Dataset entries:
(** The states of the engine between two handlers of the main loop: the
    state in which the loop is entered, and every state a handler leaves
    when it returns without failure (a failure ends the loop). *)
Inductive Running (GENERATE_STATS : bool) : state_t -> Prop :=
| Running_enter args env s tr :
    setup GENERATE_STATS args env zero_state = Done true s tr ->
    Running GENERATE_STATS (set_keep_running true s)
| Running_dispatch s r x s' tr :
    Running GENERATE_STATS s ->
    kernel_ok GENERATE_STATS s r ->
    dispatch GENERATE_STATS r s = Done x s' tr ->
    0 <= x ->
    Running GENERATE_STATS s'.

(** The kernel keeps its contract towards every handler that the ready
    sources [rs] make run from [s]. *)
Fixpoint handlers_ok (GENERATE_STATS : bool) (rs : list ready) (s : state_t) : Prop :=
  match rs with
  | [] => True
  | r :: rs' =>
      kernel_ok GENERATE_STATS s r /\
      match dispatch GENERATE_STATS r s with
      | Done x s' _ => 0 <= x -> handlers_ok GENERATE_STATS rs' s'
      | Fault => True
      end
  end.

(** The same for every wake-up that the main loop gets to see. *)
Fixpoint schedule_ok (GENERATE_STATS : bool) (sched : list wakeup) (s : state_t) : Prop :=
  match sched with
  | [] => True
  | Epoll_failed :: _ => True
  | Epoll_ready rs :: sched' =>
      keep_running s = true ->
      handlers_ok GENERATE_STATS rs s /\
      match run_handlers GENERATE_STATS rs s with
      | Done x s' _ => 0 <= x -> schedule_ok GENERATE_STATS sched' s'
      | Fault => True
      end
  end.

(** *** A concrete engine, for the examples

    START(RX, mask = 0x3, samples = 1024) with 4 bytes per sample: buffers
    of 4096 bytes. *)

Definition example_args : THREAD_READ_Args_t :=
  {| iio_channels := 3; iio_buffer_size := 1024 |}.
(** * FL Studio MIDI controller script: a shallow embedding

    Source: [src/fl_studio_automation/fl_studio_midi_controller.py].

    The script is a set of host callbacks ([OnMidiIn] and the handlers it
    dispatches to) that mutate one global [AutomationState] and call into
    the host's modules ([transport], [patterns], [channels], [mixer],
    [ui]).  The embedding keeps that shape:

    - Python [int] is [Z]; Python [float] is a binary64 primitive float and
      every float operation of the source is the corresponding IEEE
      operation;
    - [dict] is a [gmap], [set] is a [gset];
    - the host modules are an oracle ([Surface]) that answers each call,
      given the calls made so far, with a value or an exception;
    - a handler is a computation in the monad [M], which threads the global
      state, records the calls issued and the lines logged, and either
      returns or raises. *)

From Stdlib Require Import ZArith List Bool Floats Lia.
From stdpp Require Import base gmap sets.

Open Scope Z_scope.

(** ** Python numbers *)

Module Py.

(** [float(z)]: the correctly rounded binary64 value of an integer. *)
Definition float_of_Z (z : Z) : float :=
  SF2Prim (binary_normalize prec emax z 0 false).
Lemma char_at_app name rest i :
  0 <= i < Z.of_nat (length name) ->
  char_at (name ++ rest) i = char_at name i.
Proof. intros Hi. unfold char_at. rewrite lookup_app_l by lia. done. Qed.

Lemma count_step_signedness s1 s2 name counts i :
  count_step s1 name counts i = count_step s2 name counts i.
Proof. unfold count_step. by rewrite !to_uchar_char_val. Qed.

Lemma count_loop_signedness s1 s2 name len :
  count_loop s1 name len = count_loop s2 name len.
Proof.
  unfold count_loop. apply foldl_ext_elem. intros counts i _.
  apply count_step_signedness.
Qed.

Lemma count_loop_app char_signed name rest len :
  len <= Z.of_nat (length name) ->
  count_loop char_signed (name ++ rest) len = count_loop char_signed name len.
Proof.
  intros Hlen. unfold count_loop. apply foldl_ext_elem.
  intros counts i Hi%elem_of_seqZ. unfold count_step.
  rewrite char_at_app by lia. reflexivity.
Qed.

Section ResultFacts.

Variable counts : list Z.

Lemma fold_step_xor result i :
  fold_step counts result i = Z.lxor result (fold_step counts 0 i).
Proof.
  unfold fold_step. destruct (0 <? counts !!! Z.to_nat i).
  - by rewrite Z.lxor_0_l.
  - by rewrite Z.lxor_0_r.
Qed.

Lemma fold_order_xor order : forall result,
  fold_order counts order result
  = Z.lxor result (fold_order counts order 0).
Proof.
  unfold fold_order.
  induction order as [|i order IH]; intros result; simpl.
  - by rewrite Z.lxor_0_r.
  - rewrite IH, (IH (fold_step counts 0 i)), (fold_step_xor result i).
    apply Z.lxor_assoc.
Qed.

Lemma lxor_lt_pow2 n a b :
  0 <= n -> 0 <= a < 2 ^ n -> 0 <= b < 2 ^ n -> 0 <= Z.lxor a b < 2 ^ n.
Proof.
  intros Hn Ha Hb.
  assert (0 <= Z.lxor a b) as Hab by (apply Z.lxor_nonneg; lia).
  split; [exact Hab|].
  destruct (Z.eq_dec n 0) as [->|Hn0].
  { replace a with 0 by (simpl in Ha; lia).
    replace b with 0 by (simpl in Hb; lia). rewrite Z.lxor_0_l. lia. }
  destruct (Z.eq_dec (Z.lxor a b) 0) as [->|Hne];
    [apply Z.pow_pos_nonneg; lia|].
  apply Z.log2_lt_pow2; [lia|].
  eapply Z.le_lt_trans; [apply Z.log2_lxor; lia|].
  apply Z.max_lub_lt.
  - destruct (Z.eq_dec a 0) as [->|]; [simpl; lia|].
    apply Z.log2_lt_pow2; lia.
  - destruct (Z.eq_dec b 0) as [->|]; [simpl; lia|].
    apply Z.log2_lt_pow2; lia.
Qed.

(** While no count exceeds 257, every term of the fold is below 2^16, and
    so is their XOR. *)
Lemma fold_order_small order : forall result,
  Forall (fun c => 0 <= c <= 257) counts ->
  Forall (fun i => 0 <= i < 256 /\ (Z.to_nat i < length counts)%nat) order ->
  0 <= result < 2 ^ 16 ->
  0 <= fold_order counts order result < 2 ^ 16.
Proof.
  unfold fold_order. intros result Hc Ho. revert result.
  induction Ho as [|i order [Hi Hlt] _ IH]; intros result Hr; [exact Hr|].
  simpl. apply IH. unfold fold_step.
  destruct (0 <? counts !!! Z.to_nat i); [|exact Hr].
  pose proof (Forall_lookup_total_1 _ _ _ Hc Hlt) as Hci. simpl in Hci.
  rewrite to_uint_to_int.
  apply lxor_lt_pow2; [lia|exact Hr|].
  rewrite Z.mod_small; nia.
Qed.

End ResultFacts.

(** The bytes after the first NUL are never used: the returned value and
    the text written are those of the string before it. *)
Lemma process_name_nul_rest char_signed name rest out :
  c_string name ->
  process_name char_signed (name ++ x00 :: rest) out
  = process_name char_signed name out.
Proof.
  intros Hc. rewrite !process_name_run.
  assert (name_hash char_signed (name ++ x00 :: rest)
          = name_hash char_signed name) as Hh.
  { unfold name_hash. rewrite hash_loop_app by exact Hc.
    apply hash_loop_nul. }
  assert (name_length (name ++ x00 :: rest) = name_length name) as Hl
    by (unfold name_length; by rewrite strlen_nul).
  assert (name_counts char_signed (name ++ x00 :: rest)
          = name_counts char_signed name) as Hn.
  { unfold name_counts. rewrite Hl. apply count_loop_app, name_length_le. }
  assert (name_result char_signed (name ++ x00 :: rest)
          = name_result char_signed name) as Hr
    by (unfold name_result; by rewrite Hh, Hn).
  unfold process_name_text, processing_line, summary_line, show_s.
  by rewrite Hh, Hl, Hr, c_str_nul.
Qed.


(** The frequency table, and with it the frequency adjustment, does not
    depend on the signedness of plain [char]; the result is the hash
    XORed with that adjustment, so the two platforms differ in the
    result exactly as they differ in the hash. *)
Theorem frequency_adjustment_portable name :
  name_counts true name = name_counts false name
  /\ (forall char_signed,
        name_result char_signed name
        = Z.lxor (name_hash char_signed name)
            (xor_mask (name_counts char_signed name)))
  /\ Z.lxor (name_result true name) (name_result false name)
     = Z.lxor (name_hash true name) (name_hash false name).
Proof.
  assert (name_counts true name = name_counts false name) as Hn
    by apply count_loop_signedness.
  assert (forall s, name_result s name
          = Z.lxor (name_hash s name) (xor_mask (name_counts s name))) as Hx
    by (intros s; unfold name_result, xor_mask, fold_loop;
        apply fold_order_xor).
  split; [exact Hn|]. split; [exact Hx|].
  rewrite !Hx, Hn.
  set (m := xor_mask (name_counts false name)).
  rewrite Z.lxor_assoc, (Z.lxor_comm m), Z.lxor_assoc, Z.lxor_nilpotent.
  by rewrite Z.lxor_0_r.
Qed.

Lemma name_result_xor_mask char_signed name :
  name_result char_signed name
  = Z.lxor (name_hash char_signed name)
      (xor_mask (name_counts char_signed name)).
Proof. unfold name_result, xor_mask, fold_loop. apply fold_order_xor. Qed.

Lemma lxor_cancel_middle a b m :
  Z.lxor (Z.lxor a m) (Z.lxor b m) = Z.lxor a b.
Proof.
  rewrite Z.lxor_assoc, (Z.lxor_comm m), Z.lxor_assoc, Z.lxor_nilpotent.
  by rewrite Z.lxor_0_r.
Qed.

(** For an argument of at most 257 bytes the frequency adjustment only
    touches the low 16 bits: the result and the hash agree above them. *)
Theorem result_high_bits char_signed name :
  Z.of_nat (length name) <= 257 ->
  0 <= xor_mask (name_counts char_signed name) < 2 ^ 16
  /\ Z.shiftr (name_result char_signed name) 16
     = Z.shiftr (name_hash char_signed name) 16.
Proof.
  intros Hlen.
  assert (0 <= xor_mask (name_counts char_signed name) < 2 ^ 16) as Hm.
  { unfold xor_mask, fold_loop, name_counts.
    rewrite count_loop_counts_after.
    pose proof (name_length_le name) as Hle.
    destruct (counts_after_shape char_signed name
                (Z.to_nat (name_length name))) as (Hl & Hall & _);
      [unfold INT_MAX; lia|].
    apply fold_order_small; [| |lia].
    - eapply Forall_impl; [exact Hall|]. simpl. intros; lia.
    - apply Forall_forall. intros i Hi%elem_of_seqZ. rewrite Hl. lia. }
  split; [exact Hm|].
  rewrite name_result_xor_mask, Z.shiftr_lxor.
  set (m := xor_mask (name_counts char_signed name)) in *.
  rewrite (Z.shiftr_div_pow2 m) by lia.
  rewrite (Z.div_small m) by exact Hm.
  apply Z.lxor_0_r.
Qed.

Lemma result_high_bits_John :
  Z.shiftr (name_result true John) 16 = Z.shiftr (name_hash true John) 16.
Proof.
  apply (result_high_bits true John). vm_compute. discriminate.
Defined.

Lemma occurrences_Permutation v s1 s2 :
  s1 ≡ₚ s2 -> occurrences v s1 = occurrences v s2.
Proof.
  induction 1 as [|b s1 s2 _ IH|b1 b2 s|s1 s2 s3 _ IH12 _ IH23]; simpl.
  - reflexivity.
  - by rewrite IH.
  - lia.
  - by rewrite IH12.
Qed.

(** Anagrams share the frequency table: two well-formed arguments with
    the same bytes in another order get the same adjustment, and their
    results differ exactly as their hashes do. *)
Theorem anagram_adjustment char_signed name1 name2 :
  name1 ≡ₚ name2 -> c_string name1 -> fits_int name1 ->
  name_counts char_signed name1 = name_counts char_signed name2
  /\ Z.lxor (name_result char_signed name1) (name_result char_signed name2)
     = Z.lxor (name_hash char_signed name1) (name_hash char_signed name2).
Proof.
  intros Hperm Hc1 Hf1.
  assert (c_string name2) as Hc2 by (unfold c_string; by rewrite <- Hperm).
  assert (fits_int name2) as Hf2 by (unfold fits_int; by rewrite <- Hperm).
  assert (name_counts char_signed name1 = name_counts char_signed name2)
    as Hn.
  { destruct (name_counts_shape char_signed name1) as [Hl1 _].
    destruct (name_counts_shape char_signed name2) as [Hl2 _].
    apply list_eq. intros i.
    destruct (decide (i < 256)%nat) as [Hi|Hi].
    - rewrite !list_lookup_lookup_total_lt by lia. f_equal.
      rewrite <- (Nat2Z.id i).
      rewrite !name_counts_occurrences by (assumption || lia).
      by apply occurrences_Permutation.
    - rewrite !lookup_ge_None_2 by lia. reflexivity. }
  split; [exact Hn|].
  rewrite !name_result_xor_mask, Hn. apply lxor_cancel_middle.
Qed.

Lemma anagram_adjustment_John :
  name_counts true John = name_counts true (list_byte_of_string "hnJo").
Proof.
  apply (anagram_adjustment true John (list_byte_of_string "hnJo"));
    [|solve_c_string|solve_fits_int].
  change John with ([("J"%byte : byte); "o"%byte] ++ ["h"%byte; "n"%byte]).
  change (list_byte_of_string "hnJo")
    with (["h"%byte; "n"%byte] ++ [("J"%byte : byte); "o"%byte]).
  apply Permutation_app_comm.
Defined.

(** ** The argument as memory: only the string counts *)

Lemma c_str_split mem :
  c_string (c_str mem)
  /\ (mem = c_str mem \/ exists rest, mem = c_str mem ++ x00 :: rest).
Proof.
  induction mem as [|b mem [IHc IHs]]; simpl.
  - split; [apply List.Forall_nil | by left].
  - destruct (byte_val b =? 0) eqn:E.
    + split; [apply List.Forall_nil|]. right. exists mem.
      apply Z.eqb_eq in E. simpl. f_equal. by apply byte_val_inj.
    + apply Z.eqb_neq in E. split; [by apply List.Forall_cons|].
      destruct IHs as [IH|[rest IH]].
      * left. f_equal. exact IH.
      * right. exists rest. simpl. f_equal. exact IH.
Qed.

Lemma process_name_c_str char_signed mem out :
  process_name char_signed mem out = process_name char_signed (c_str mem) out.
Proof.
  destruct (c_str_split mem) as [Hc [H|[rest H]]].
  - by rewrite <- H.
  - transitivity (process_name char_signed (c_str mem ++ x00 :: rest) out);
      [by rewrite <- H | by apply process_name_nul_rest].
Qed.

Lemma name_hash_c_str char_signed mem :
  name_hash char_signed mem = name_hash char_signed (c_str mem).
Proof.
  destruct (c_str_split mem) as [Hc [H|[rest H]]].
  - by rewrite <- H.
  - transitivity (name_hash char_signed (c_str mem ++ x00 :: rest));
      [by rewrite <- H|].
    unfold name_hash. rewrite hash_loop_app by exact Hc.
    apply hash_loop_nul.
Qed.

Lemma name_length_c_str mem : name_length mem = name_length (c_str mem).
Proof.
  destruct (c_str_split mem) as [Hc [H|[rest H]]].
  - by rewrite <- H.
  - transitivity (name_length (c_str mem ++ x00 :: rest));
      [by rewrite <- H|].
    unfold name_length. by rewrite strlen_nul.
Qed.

» Directions: Start with the line above that contains "(** [float(z)]: the" and end with the line that contains "Proof. unfold count_step.". Write out those lines exactly, and only those.

» Result of the exercise:
(** [float(z)]: the correctly rounded binary64 value of an integer. *)
Definition float_of_Z (z : Z) : float :=
  SF2Prim (binary_normalize prec emax z 0 false).
Lemma char_at_app name rest i :
  0 <= i < Z.of_nat (length name) ->
  char_at (name ++ rest) i = char_at name i.
Proof. intros Hi. unfold char_at. rewrite lookup_app_l by lia. done. Qed.

Lemma count_step_signedness s1 s2 name counts i :
  count_step s1 name counts i = count_step s2 name counts i.
Proof. unfold count_step. by rewrite !to_uchar_char_val. Qed.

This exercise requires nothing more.